**WHAT YOU SHOULD DO:** Starting at the line that has "Definition reset (isLazyHeaderParsing" and stopping after the line that has "(10 + rl_minor_version", reproduce the listing below exactly; omit everything else.

**DATA PROVIDED:**
::::::::::
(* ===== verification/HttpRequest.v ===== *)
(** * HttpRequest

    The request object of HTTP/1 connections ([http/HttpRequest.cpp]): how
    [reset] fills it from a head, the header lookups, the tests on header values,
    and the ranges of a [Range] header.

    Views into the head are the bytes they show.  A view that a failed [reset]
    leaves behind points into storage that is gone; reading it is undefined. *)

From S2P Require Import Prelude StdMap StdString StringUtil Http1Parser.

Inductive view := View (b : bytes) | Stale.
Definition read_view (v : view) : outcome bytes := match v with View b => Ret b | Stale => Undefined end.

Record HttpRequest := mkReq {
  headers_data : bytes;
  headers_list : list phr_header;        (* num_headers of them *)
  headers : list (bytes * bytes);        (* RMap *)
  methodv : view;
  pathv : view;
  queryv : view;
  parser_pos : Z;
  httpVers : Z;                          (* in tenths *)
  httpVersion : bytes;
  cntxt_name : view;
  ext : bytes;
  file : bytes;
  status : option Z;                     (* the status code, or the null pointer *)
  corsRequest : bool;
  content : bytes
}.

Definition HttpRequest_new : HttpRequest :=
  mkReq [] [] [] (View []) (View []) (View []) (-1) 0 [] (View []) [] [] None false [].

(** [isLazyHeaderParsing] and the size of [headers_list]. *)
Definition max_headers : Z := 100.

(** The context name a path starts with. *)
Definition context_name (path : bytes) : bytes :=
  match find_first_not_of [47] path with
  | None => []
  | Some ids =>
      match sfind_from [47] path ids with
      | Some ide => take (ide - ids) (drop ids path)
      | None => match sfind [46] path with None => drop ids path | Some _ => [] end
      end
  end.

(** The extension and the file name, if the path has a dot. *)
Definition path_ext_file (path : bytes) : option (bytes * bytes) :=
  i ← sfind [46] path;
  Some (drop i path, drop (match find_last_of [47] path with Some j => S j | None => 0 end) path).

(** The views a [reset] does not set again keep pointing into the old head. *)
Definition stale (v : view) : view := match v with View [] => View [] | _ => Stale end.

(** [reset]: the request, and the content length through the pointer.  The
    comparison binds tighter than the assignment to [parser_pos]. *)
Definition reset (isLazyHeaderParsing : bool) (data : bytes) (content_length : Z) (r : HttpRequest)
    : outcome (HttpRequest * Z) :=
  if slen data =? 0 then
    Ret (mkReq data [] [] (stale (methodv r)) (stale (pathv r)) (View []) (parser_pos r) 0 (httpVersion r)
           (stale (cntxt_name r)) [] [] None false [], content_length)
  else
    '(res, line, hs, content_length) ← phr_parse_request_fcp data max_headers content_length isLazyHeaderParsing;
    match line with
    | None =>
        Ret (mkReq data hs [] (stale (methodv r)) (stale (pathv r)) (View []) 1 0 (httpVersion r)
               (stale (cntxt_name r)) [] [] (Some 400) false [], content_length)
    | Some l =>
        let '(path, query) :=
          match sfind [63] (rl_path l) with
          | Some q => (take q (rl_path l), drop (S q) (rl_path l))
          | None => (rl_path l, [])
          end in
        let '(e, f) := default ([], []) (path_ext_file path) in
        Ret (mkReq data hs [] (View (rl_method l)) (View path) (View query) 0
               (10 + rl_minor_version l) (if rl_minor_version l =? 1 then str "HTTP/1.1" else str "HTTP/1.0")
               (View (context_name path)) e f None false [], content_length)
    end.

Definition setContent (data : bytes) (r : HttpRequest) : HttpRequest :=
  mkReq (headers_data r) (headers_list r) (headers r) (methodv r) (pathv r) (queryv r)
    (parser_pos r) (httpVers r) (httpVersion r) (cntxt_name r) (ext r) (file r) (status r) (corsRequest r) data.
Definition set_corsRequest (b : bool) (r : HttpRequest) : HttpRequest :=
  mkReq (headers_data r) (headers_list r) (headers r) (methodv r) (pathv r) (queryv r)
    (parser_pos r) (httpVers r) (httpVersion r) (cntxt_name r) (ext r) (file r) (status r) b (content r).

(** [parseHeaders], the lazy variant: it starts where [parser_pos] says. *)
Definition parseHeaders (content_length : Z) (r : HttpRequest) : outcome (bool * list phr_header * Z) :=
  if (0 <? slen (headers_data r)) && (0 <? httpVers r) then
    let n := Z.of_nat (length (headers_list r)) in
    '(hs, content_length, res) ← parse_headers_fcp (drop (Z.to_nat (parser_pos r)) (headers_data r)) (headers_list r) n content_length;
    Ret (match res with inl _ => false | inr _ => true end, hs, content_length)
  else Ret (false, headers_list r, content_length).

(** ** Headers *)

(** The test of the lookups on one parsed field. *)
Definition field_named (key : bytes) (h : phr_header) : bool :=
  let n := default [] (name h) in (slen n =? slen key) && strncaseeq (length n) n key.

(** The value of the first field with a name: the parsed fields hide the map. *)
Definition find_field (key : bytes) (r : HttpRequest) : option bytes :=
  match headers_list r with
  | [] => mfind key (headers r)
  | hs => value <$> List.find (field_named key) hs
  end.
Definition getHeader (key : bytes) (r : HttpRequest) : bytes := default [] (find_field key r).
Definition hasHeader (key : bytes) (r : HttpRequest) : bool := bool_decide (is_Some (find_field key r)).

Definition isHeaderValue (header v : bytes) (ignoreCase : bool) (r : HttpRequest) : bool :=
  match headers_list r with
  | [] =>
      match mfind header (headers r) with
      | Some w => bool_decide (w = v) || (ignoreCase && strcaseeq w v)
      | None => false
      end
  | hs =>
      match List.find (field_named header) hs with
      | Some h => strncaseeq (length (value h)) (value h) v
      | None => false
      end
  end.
::::::::::
**ANSWER TO THE EXERCISE:**
Definition reset (isLazyHeaderParsing : bool) (data : bytes) (content_length : Z) (r : HttpRequest)
    : outcome (HttpRequest * Z) :=
  if slen data =? 0 then
    Ret (mkReq data [] [] (stale (methodv r)) (stale (pathv r)) (View []) (parser_pos r) 0 (httpVersion r)
           (stale (cntxt_name r)) [] [] None false [], content_length)
  else
    '(res, line, hs, content_length) ← phr_parse_request_fcp data max_headers content_length isLazyHeaderParsing;
    match line with
    | None =>
        Ret (mkReq data hs [] (stale (methodv r)) (stale (pathv r)) (View []) 1 0 (httpVersion r)
               (stale (cntxt_name r)) [] [] (Some 400) false [], content_length)
    | Some l =>
        let '(path, query) :=
          match sfind [63] (rl_path l) with
          | Some q => (take q (rl_path l), drop (S q) (rl_path l))
          | None => (rl_path l, [])
          end in
        let '(e, f) := default ([], []) (path_ext_file path) in
        Ret (mkReq data hs [] (View (rl_method l)) (View path) (View query) 0
               (10 + rl_minor_version l) (if rl_minor_version l =? 1 then str "HTTP/1.1" else str "HTTP/1.0")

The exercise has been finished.